* [Task instructions] Please filter the entries and return only the lines that include "Quantity".
Start of Entries shown
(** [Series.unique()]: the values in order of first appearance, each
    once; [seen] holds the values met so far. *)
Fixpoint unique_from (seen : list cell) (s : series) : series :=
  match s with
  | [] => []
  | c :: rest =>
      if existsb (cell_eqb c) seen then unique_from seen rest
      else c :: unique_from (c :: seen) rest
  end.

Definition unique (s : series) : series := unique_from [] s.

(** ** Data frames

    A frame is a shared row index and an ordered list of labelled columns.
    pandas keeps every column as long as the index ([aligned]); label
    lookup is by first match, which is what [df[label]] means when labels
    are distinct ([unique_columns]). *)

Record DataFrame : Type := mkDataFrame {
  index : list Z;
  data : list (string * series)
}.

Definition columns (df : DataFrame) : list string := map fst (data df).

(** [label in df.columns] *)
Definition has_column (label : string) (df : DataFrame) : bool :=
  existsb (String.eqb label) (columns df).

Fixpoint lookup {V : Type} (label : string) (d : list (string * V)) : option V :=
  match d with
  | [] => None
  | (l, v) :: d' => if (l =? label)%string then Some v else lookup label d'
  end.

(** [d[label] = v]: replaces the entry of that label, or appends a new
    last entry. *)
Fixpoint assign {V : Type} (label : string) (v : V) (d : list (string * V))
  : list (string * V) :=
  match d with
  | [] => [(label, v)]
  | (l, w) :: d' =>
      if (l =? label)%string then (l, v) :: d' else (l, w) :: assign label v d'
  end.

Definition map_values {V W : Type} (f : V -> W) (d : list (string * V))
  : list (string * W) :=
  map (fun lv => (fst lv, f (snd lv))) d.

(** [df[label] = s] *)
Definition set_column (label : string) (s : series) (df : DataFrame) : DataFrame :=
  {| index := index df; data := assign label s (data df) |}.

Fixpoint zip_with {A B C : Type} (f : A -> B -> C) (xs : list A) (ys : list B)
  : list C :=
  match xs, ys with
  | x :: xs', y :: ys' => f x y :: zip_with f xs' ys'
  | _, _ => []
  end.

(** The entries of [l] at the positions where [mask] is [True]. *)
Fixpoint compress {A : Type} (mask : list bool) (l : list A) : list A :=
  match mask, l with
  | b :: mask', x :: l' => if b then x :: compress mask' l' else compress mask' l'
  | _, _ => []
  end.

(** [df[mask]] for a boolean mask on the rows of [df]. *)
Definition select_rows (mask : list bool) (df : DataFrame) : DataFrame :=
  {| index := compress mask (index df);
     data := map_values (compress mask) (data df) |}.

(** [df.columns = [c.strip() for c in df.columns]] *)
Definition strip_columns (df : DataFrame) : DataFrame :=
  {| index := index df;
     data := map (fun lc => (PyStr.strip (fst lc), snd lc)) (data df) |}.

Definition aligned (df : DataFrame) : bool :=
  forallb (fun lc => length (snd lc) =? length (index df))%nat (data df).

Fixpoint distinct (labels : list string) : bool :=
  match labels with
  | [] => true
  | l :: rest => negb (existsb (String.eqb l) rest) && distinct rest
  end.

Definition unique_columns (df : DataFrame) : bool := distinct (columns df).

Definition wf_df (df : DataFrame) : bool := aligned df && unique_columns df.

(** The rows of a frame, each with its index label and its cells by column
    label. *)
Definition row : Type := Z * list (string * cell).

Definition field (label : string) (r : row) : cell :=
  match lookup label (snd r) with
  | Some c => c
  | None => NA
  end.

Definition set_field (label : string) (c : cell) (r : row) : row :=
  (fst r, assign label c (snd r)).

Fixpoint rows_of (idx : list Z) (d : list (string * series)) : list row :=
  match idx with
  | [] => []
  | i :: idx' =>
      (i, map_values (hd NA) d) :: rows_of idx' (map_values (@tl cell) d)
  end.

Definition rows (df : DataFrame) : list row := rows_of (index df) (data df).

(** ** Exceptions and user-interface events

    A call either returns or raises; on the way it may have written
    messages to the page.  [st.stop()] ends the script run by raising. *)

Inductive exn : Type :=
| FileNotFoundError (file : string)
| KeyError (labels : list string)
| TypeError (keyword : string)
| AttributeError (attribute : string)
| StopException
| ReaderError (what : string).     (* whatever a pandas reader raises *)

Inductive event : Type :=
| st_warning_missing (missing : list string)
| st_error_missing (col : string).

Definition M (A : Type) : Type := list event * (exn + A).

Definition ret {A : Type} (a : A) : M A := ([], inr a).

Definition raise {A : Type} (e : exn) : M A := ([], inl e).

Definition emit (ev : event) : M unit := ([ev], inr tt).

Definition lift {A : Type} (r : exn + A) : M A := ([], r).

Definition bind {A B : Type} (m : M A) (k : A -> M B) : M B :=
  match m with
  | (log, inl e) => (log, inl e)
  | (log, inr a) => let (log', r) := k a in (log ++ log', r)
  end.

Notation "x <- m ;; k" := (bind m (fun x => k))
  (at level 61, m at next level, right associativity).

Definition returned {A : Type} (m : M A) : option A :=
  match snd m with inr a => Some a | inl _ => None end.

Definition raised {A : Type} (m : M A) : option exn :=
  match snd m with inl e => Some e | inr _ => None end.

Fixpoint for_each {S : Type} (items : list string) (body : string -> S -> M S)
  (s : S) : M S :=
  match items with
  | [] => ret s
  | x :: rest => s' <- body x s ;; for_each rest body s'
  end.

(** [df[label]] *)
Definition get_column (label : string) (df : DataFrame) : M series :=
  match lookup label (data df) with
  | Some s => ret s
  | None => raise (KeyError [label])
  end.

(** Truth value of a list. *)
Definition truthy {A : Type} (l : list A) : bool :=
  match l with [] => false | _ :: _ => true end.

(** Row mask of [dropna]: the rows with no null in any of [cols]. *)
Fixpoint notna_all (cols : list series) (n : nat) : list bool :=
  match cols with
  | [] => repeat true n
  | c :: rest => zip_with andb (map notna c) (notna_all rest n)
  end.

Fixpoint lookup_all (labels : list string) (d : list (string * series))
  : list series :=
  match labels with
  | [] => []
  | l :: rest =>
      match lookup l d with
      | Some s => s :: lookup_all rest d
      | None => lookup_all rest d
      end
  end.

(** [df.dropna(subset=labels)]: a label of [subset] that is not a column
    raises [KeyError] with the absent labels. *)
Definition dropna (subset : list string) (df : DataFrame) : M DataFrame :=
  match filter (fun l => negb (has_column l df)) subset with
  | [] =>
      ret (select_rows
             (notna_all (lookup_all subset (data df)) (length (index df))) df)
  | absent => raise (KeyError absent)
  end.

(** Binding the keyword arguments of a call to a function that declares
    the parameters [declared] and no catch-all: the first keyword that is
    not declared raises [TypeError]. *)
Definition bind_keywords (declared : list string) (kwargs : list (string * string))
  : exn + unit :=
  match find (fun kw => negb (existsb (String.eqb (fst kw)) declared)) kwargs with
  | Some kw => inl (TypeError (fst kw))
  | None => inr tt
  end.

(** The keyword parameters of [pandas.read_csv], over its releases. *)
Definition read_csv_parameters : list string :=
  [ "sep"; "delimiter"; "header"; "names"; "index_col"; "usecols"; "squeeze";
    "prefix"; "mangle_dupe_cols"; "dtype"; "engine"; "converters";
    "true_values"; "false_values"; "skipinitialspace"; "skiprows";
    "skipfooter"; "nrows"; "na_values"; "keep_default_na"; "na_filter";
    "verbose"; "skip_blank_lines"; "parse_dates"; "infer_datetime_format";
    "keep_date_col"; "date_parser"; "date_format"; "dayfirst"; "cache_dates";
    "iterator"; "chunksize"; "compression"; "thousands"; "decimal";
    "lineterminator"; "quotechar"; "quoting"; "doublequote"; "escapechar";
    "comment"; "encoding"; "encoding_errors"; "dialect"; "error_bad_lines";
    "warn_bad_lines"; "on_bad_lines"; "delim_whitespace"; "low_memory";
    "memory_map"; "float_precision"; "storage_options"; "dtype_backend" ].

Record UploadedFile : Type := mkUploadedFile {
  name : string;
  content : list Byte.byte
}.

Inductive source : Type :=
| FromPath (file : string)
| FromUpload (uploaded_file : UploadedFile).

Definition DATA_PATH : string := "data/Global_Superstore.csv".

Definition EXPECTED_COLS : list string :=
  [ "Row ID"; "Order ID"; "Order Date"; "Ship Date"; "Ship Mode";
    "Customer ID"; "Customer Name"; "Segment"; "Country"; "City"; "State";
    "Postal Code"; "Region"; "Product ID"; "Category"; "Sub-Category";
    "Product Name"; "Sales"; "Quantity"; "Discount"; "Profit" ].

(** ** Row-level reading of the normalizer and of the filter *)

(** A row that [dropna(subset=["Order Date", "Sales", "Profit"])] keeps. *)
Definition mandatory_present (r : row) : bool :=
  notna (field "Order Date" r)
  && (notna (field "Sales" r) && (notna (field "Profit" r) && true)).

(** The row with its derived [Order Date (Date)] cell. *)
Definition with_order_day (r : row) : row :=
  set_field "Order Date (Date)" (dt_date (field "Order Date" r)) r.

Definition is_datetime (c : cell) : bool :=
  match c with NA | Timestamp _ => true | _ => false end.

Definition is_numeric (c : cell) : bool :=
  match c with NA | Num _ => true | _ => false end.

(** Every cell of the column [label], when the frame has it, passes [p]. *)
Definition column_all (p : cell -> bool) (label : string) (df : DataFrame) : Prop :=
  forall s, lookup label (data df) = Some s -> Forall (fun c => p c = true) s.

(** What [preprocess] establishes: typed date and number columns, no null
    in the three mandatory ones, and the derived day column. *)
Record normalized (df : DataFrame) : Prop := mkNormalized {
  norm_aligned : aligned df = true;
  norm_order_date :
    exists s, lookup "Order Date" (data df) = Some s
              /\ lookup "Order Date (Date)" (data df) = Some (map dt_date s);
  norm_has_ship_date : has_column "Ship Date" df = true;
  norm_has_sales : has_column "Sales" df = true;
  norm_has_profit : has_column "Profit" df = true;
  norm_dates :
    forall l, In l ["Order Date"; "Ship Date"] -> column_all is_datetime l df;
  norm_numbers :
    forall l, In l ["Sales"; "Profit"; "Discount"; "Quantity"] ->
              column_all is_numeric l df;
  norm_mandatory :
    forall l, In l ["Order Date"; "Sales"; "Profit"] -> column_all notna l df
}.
End of Entries shown
* [Task response]
    "Product Name"; "Sales"; "Quantity"; "Discount"; "Profit" ].
    forall l, In l ["Sales"; "Profit"; "Discount"; "Quantity"] ->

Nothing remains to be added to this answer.